With Spectre Still Lurking, Google Looks to Protect the Web

It’s been more than three years since researchers disclosed a pair of security vulnerabilities, known as Spectre and Meltdown, that revealed fundamental flaws in how most modern computer processors handle data to maximize efficiency. While they affect an astronomical number of computing devices, the so-called speculative execution bugs are relatively difficult to exploit in practice. But now researchers from Google have developed a proof-of-concept that shows the danger Spectre attacks pose to the browser—in hopes of motivating a new generation of defenses.

Researchers have never doubted that Spectre could be exploited for browser-based hacks. Every program running on a computer executes its instructions and crunches its data through the computer’s processor and memory, making all of that information potentially vulnerable to speculative execution attacks. That includes browsers, which load data from web servers and then display the content on individual users’ devices through a local feature called a rendering engine. A Spectre browser hack would essentially launch an attack from one web page a victim is visiting to grab data from other pages they have open. Such hacks could even be used to impersonate a target to pull down more of their data from web apps they’re logged into. 

In the years since the initial Spectre and Meltdown revelations, that specific type of attack has never been seen in the wild, and it was unclear how practical the method would be. Google’s proof-of-concept against its own Chrome browser not only illustrates feasibility, but also hints at strategies for both browsers and web developers to guard more comprehensively against such attacks.

“When I shared the exploit with the Chrome security team and the product security team, at that point everyone was like ‘OK, wow, it’s very clear this is the impact,” says Stephen Röttger, security engineer at Google. “Based on this we made a bunch of decisions to put more resources into rolling out Spectre defenses across our web frameworks.”

Over the last few years, Chrome and other mainstream browsers have implemented a practice called “site isolation” to render web pages separately and silo their data from each other. Since Spectre attacks are all about inducing a processor to leak data at an opportune moment, site isolation makes it much more difficult for a hacker to grab the sensitive information they want, since the data isn’t all flowing through the processor in the same place at the same time. Browsers have also added related defenses to load components of a single website separately (like a company’s own logo versus third-party ads) and to block data from flowing in both directions between two pages when the reciprocity isn’t vital.

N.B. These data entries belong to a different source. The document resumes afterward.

(* ===== verification/Merge.v ===== *)
(** Merging pull requests (handler/mergePullRequest.go, the temporary repositories and
    the merge commands of utils/pull.go, GetFullCommitSha of utils/git.go). *)

From S2P Require Import Prelude GoInt GoStrings GoPath StorageFee Merkle World ChainClient Cache Events PinHandlers GitHttp.

#[local] Open Scope string_scope.

(** * utils/pull.go *)
Definition BranchPrefix := "refs/heads/".

Definition MergeStyleMerge := "merge".
Definition MergeStyleRebase := "rebase".
Definition MergeStyleRebaseMerge := "rebase-merge".
Definition MergeStyleSquash := "squash".
Definition MergeStyleManuallyMerged := "manually-merged".
Definition MergeStyleRebaseUpdate := "rebase-update-only".

(** [\[head id:head branch -> base id:base branch\]]. *)
Definition branches (pr : PullRequest) : string :=
  "[" +:+ FormatUint (pr_HeadRepositoryId pr) +:+ ":" +:+ pr_HeadBranch pr +:+ " -> " +:+
  FormatUint (pr_BaseRepositoryId pr) +:+ ":" +:+ pr_BaseBranch pr +:+ "]".

(** [%v\n%s] *)
Definition error_output (e : error) (out : string) : string := Error e +:+ String nl out.

Section Quarantine.
Context (env : Env) (viper : string -> string).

These types of defenses can’t stop Spectre attacks altogether. They instead reduce the chances that a bad actor could grab any useful or private information from the processor if they do launch such a hack. The proof of concept from Röttger and his colleagues reveals more nuanced ways that browsers, including Chromium-based browsers like Microsoft Edge, can implement these types of defenses. But it also highlights the ways that web developers could architect their platforms and applications differently to preserve functionality while locking down user information even more strategically.

“We think we have wrapped our heads around what developers need to do to protect themselves and the set of things they need to do is not astoundingly large,” says Mike West, head of Chrome platform security and cochair of the World Wide Web Consortium web application security working group. “The real work and the reason that the browsers can’t do it on the developer’s behalf is that the decisions that need to be made are application-specific. They’re going to involve an analysis of the things your server offers to the internet and the ways in which those things ought to be offered.”

Google is working through W3C, an international standards body, to propose guidelines and best practices for both browsers and web developers. The strategy has worked for Google before, as in its effort to help move the needle on massive initiatives like promoting HTTPS web encryption. But West acknowledges that it takes time to get the entire web community on board with these types of structural changes.

Other browser makers like Mozilla have been working on Spectre defenses as well over the last few years. Neha Kochar, senior engineering manager at Mozilla, says that as a result of these protections, Firefox would not be vulnerable to the proof-of-concept exploit Google researchers developed for Chrome. 

“Nevertheless, having another demonstrable PoC of the Spectre exploit is definitely appreciated as it helps our open source community to build upon and find any other possible security improvements for all browsers,” Kochar says. “Mozilla joins Google in enthusiastically encouraging web developers to secure their sites with new web standards.”

Mozilla, Google, and other major browser developers have already worked on a number of site isolation and data siloing standards—like a cluster known as CORP, COOP, and COEP—for browsers and web developers. Microsoft declined to comment; Apple did not provide a comment by press time. 

Google’s push for additional Spectre defense recommendations is still under preliminary consideration through W3C. Given that Spectre exploitation has not become a massive, endemic problem in the wild yet, community collaboration to get ahead of the potential exposure could avert mass exploitation issues later—a major contribution given how many such situations the incident response community is already facing.